Pendant l’épidémie, des cours ont été donnés à la télévision, car tout le monde, même dans les bidonvilles, en dispose. Mais quand il y a plusieurs enfants sous un même toit, tous ne peuvent pas suivre les cours en même temps. D’où l’idée de donner ces cours sur Whatsapp. On a également maintenu un programme de nutrition une fois par semaine. Les enfants allaient chercher dans leurs écoles des packs nutritifs (avec protéines, laitages, masques…). Enfin, nous pallions les défections du corps enseignant en fournissant nos professeurs.

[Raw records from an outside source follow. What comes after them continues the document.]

(* ===== verification/Rom.v ===== *)
(** * ROM assembly ([gbf-asm/src/rom.rs])

    [assemble_rom] fills an image with 0xFF, copies every encoded section to
    its file offset, writes the cartridge header and its two checksums. *)

From S2P Require Import Prelude Numeric Hw Isa IsaCodec Names SectionIr Effect SectionOps SymTable Lowering Layout Encoder.

Definition HEADER_START : Z := 0x0100.
Definition HEADER_END_EXCLUSIVE : Z := 0x0150.
Definition ENTRY_POINT : Z := 0x0150.
Definition Rom_ROM_BANK_SIZE : Z := ROM_BANK_SIZE.
Definition HEADER_SECTION_ID : SectionId := SectionId_new 0xFFFFFFFE.

(** The title is given by its UTF-8 bytes. *)
Record CartridgeHeader := MkCartridgeHeader {
  ch_title : list Z;
  ch_mbc_type : MbcType;
  ch_rom_size : RomSize;
  ch_ram_size : RamSize;
  ch_destination_code : DestinationCode;
  ch_new_licensee_code : Z * Z;
  ch_mask_rom_version : Z;
}.

Inductive RomAssemblyError :=
| Ra_UserHeaderSectionRejected (id : SectionId)
| Ra_HeaderRangeCollision (id : SectionId) (start end_exclusive : Z)
| Ra_SectionCollision (id other_id : SectionId) (start end_exclusive : Z)
| Ra_SectionPlacementMismatch (section_id placed_id : SectionId)
| Ra_SectionSizeMismatch (id : SectionId) (expected actual : Z)
| Ra_SectionExceedsBankBoundary (id : SectionId) (bank : BankIndex)
    (cpu_start len end_exclusive bank_end_exclusive : Z)
| Ra_BankIndexOutOfRange (id : SectionId) (bank : BankIndex) (max_valid_bank : Z)
| Ra_InvalidTitle (reason : string)
| Ra_InvalidLicenseeCode (code : Z * Z)
| Ra_InvalidRomSizeForLayout (requested_banks header_banks : Z)
| Ra_MissingEntryPoint (addr : Z)
| Ra_NonRomSection (id : SectionId) (space : AddressSpace)
| Ra_Layout (e : LayoutError)
| Ra_Encode (e : EncodeError).

(** ** The header *)

(** [u8::is_ascii_alphanumeric]. *)
Definition is_ascii_alphanumeric (b : Z) : bool :=
  ((48 <=? b) && (b <=? 57)) || ((65 <=? b) && (b <=? 90)) || ((97 <=? b) && (b <=? 122)).

Definition CartridgeHeader_validate (h : CartridgeHeader) : outcome RomAssemblyError unit :=
  let* _ := guard_err (11 <? zlen (ch_title h))
              (Ra_InvalidTitle "title must be at most 11 ASCII bytes") in
  let* _ := guard_err (negb (forallb (fun b => b <? 128) (ch_title h)))
              (Ra_InvalidTitle "title must be ASCII") in
  let* _ := guard_err (existsb (fun b => b =? 0) (ch_title h))
              (Ra_InvalidTitle "title must not contain interior NUL bytes") in
  guard_err (negb (is_ascii_alphanumeric (ch_new_licensee_code h).1
                   && is_ascii_alphanumeric (ch_new_licensee_code h).2))
    (Ra_InvalidLicenseeCode (ch_new_licensee_code h)).

(** [GBFASM] and the licensee code [00]. *)
Definition CartridgeHeader_default : CartridgeHeader :=
  MkCartridgeHeader [71; 66; 70; 65; 83; 77] Mbc5 Rom_Kib32 Ram_None Dest_Overseas (48, 48) 0.

Definition CartridgeHeader_new (title : list Z) : outcome RomAssemblyError CartridgeHeader :=
  let header :=
    MkCartridgeHeader title (ch_mbc_type CartridgeHeader_default)
      (ch_rom_size CartridgeHeader_default) (ch_ram_size CartridgeHeader_default)
      (ch_destination_code CartridgeHeader_default)
      (ch_new_licensee_code CartridgeHeader_default)
      (ch_mask_rom_version CartridgeHeader_default) in
  let* _ := CartridgeHeader_validate header in
  Ok header.

(** ** Checksums *)

Definition header_checksum_bytes (bytes : list Z) : Z :=
  foldl (fun x byte => wrap U8 (wrap U8 (x - byte) - 1)) 0 bytes.
Definition header_checksum {E} (rom : list Z) : outcome E Z :=
  let* bytes := slice rom 0x0134 (0x014C + 1) in
  Ok (header_checksum_bytes bytes).

(** The loop over [rom.iter().enumerate()]. *)
Fixpoint global_sum (idx sum : Z) (bytes : list Z) : Z :=
  match bytes with
  | [] => sum
  | byte :: bytes' =>
      global_sum (idx + 1)
        (if (idx =? 0x014E) || (idx =? 0x014F) then sum else wrap U16 (sum + byte)) bytes'
  end.
Definition global_checksum (rom : list Z) : Z := global_sum 0 0 rom.

(** ** The header section *)

Definition overlaps_header (start end_exclusive : Z) : bool :=
  (start <? HEADER_END_EXCLUSIVE) && (HEADER_START <? end_exclusive).

Definition header_placement : PlacedSection :=
  MkPlacedSection HEADER_SECTION_ID Space_Rom0 (Bank_Rom 0) (wrap U16 HEADER_START)
    (wrap U16 (HEADER_END_EXCLUSIVE - HEADER_START))
    (wrap U16 (HEADER_END_EXCLUSIVE - HEADER_START)) ∅.

Definition header_fields {E} (h : CartridgeHeader) : outcome E (list Z) :=
  let* title := copy_slice (repeat 0 11) 0 (ch_title h) in
  Ok (title ++ [48; 48; 48; 48] ++ [0x00]
      ++ [(ch_new_licensee_code h).1; (ch_new_licensee_code h).2] ++ [0x00]
      ++ [MbcType_header_byte (ch_mbc_type h)] ++ [RomSize_header_byte (ch_rom_size h)]
      ++ [RamSize_header_byte (ch_ram_size h)]
      ++ [DestinationCode_header_byte (ch_destination_code h)] ++ [0x33]
      ++ [ch_mask_rom_version h]).

Definition build_header_section (h : CartridgeHeader) : outcome RomAssemblyError LegalizedSection :=
  let* _ := CartridgeHeader_validate h in
  let provenance := with_source_op (InstrProvenance_new Stage_Backend) "rom.cartridge_header" in
  let* fields := header_fields h in
  let checksum := header_checksum_bytes fields in
  let* name := match SymbolName_runtime "cartridge" "header" with Ok n => Ok n | _ => Panic end in
  Ok (MkLegalizedSection HEADER_SECTION_ID Role_HeaderCartridge name None SectionPrivilege_normal 1
        (Some (wrap U32 (HEADER_END_EXCLUSIVE - HEADER_START))) 6
        [OrderedItem_new (MkLabel (SymbolId_new 0) name) 0 provenance]
        [OrderedItem_new I_Nop 1 provenance;
         OrderedItem_new (I_JpAbs None ENTRY_POINT) 2 provenance]
        [OrderedItem_new (Db_Bytes NINTENDO_LOGO) 3 provenance;
         OrderedItem_new (Db_Bytes fields) 4 provenance;
         OrderedItem_new (Db_Bytes [checksum; 0x00; 0x00]) 5 provenance]
        []).

(** ** Copying the sections *)

Definition lift_layout {A} (m : outcome LayoutError A) : outcome RomAssemblyError A :=
  map_err Ra_Layout m.

(** The image and, per byte, the section that wrote it. *)
Record RomImage := MkRomImage { im_rom : list Z; im_occupied : list (option SectionId) }.

(** [iter().find_map(|owner| *owner)]. *)
Fixpoint first_owner (l : list (option SectionId)) : option SectionId :=
  match l with [] => None | Some id :: _ => Some id | None :: l' => first_owner l' end.

Definition copy_section (header_banks : Z) (im : RomImage) (ep : EncodedSection * PlacedSection)
    : outcome RomAssemblyError RomImage :=
  let '(encoded, placed) := ep in
  let* _ := guard_err (bool_decide (enc_id encoded = HEADER_SECTION_ID))
              (Ra_UserHeaderSectionRejected (enc_id encoded)) in
  let* _ := guard_err (negb (bool_decide (enc_id encoded = placed_id placed)))
              (Ra_SectionPlacementMismatch (enc_id encoded) (placed_id placed)) in
  let* _ := guard_err (negb (zlen (enc_bytes encoded) =? placed_final_size placed))
              (Ra_SectionSizeMismatch (enc_id encoded) (placed_final_size placed)
                 (zlen (enc_bytes encoded))) in
  let* bank :=
    match placed_bank placed with
    | Bank_Rom bank => Ok bank
    | _ => Err (Ra_NonRomSection (enc_id encoded) (placed_space placed))
    end in
  let* _ :=
    if header_banks <=? bank then
      let* max_valid_bank := usub header_banks 1 in
      Err (Ra_BankIndexOutOfRange (enc_id encoded) (placed_bank placed) max_valid_bank)
    else Ok tt in
  let* offset := lift_layout (rom_file_offset placed) in
  let* offset := ok_or offset (Ra_NonRomSection (enc_id encoded) (placed_space placed)) in
  let end_ := offset + zlen (enc_bytes encoded) in
  let* _ := guard_err (overlaps_header offset end_)
              (Ra_HeaderRangeCollision (enc_id encoded) offset end_) in
  let* owners := slice (im_occupied im) offset end_ in
  let* _ :=
    match first_owner owners with
    | Some other_id => Err (Ra_SectionCollision (enc_id encoded) other_id offset end_)
    | None => Ok tt
    end in
  let bank_end := (bank + 1) * Rom_ROM_BANK_SIZE in
  let* _ :=
    if bank_end <? end_ then
      let* bank_end_exclusive :=
        match placed_space placed with
        | Space_Rom0 => Ok ROM0_END_EXCLUSIVE
        | Space_RomX => Ok ROMX_END_EXCLUSIVE
        | _ => Panic
        end in
      Err (Ra_SectionExceedsBankBoundary (enc_id encoded) (placed_bank placed)
             (placed_cpu_start placed) (wrap U32 (zlen (enc_bytes encoded)))
             (cpu_end_exclusive placed) bank_end_exclusive)
    else Ok tt in
  let* rom := copy_slice (im_rom im) offset (enc_bytes encoded) in
  let* occupied := copy_slice (im_occupied im) offset
                     (repeat (Some (enc_id encoded)) (Z.to_nat (end_ - offset))) in
  Ok (MkRomImage rom occupied).

Definition blank_image (size : Z) : RomImage :=
  MkRomImage (repeat 0xFF (Z.to_nat size)) (repeat None (Z.to_nat size)).

(** Writing the header over the sections' image. *)
Definition write_header (h : CartridgeHeader) (rom : list Z) : outcome RomAssemblyError (list Z) :=
  let* header_section := build_header_section h in
  let* encoded_header := map_err Ra_Encode (encode_section header_section header_placement) in
  let* header_start := lift_layout (rom_file_offset header_placement) in
  let* header_start := expect header_start in
  copy_slice rom header_start (enc_bytes encoded_header).

Definition write_global_checksum (rom : list Z) : outcome RomAssemblyError (list Z) :=
  let global := global_checksum rom in
  let* rom := set_index rom 0x014E (wrap U8 (Z.shiftr global 8)) in
  set_index rom 0x014F (wrap U8 (Z.land global 0x00FF)).

Definition assemble_rom (encoded : list (EncodedSection * PlacedSection)) (layout : LayoutPlan)
    (header : CartridgeHeader) : outcome RomAssemblyError (list Z) :=
  let* _ := CartridgeHeader_validate header in
  let header_banks := RomSize_bank_count (ch_rom_size header) in
  let* _ := guard_err (header_banks <? plan_bank_count layout)
              (Ra_InvalidRomSizeForLayout (plan_bank_count layout) header_banks) in
  let* im := ofold (copy_section header_banks)
               (blank_image (RomSize_bytes (ch_rom_size header))) encoded in
  let* entry_owner := expect (im_occupied im !! Z.to_nat ENTRY_POINT) in
  let* _ := ok_or entry_owner (Ra_MissingEntryPoint ENTRY_POINT) in
  let* rom := write_header header (im_rom im) in
  write_global_checksum rom.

Et puis, après l’épidémie, il y a eu une explosion des effectifs. Tout un pan de la petite bourgeoisie a perdu son travail et s’est rendu compte de la qualité de l’enseignement dans nos écoles (nos résultats sont meilleurs que dans certaines écoles privées). Notre école Panchayat Union Primary School - Amman Nagar a reçu de nombreuses récompenses. On a alors connu un afflux d’élèves. Le doublement d’effectifs fait qu’on compte aujourd’hui entre 85 et 100 élèves par classe. Par manque de place et de matériel, les enfants se serrent maintenant par terre dans les salles de classes.

Les résultats sont tels aujourd’hui que le gouvernement nous demande de prendre en charge davantage d’écoles.
 

Remise de badge par la Princesse Sturdza. Image : HFI
Remise de badge par la Princesse Sturdza. Image : HFI

Avez-vous des projets d’expansion ?

Un autre point nous a intéressé : la sécurité physique des enfants. Ainsi, à Amman Nagar, on a cherché à aménager l’école. Le maire aime beaucoup le projet et nous soutient. Il a permis la construction d’un muret de séparation des eaux usées. L’école était un désastre. Les enfants pouvaient tomber dans les égouts. Globalement, on a sécurisé les écoles qui en avaient besoin. On a même mis un gardien quand il le fallait. Mais ce que nous avons fait au début n’est plus forcément nécessaire.

Nous essayons aussi de valoriser les filles, car la condition de la femme n’est pas brillante. J’ai été très marquée par l’histoire de Phoolan Devi. Ainsi, on donne des cours de karaté et de self défense là où on peut le faire pour leur donner confiance et les moyens de se défendre en cas d’agression.

Cours de Karaté. Image : FHI
Cours de karaté. Image : HFI


Mais je refuse généralement de construire des bâtiments. La seule chose qu’on ait construite, ce sont des toilettes. Car faute de sanitaires, les garçons faisaient leurs besoins derrière le mur de l’école ; les filles, elles, se retenaient jusqu’au soir.

L’autre grande campagne a donc été la propreté. En 20 ans, j’ai noté beaucoup de différences à l’échelle du pays. Les infrastructures se sont beaucoup améliorées, notamment les transports, mais la propreté également. Le niveau de vie a monté. On le voit aux voitures, très bien entretenues. Cet enrichissement a profité à une large classe moyenne.

Nous avons construit notre modèle sur le pilier éducation/nutrition. Une fois les besoins primaires assouvis, on a ajouté le sport, qui n’existait pas dans les écoles publiques. Et dans les écoles qui disposaient de terrain, on a créé des kitchen garden pour sensibiliser les enfants à l’environnement.

On aurait bien étendu ce modèle en dehors du Tamil Nadu, à toute l’Inde, mais les fonds nous manquent.
 

D’où viennent les dons ?

J’ai beaucoup d’amis et ma fille Christine m’aide, mais il n’est pas facile de récolter des fonds. Avant le Covid, quelques communes nous soutenaient, mais nous sommes sur un projet pérenne dans un pays traditionaliste, pas dans la mode du moment dont il ne reste rien après trois ans. En conséquence, même si notre projet tient la route, il n’intéresse pas.

Ce que nous aimerions toucher, ce sont les entreprises implantées en Inde dans le cadre du Corporate Social Responsability.
 

Avant de nous quitter, comment pouvons-nous soutenir la Fondation ?

J’organise un Gala de Charité, Night in Rajahstan, le 17 juin prochain à Genève. Dans un décor de jungle, les hôtes assisteront à un défilé de mode de Priya Katariya Puri. Deux sopranos vont chanter le duo des fleurs de Lakmé de Leo Delibes. Swethi Pandit fera une prestation de chants et danses Bollywood et des DJ animeront la soirée dansante. 500 magic enveloppes seront distribuées, toutes gagnantes avec quelques très beaux lots. Une enchère aura lieu pendant cette soirée très internationale. Il me reste quelques tables de 10 ainsi que des tables de soutien.